▸ **EXERCISE INSTRUCTIONS**: One range is to be output from the listing below, exactly as written: the line with "Record request : Type" to the line with "mkStats (so s) (<[ r", both kept.
####################
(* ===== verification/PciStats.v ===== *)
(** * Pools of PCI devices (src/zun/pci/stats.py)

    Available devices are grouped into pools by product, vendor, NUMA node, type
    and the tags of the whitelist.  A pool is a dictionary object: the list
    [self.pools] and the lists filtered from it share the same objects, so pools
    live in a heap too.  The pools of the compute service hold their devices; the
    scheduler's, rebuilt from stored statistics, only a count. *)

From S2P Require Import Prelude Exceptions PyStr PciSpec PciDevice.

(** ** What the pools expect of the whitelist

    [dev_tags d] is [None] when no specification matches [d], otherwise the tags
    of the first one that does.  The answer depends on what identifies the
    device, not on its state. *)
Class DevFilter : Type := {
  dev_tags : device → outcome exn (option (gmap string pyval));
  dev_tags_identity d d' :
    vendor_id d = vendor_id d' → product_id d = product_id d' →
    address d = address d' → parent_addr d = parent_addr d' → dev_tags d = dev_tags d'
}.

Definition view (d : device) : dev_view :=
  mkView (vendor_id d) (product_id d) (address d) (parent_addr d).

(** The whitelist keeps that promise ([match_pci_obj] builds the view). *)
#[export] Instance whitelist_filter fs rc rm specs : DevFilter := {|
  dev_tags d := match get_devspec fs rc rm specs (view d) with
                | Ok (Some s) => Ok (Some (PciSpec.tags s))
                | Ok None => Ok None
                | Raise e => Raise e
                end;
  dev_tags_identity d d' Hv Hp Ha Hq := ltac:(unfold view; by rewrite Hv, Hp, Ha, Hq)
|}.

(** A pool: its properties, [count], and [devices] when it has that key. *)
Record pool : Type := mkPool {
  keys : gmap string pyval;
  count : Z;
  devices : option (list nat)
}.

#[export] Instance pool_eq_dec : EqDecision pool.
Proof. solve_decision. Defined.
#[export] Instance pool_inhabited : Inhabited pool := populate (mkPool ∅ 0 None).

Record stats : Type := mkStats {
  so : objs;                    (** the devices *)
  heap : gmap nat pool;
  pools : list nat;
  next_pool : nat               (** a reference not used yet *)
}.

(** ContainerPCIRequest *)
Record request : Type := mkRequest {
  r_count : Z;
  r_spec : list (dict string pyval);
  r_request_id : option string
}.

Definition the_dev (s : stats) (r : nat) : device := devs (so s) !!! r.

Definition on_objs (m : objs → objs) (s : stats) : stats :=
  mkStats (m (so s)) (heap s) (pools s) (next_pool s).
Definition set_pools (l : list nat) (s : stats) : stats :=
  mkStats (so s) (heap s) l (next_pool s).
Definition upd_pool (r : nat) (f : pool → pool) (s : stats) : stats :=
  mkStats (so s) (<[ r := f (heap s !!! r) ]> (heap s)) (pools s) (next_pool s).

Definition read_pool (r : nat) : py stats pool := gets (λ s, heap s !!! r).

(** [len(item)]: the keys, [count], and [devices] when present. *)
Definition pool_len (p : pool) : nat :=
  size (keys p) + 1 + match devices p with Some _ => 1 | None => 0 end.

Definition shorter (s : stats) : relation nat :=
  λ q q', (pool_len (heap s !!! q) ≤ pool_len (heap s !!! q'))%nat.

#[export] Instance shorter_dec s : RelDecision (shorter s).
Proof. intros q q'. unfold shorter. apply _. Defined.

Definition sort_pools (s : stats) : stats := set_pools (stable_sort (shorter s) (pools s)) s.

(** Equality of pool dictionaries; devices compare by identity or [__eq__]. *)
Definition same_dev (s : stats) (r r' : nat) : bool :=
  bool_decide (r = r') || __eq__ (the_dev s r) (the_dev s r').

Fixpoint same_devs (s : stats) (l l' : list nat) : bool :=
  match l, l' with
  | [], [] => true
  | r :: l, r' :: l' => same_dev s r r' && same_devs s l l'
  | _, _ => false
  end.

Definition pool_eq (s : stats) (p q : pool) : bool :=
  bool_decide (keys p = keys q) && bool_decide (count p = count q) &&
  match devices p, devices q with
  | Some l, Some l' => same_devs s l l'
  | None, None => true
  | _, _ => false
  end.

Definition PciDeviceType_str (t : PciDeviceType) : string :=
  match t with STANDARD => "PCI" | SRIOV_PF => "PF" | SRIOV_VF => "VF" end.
####################
▸ **REPLY**:
Record request : Type := mkRequest {
  r_count : Z;
  r_spec : list (dict string pyval);
  r_request_id : option string
}.

Definition the_dev (s : stats) (r : nat) : device := devs (so s) !!! r.

Definition on_objs (m : objs → objs) (s : stats) : stats :=
  mkStats (m (so s)) (heap s) (pools s) (next_pool s).
Definition set_pools (l : list nat) (s : stats) : stats :=
  mkStats (so s) (heap s) l (next_pool s).
Definition upd_pool (r : nat) (f : pool → pool) (s : stats) : stats :=
  mkStats (so s) (<[ r := f (heap s !!! r) ]> (heap s)) (pools s) (next_pool s).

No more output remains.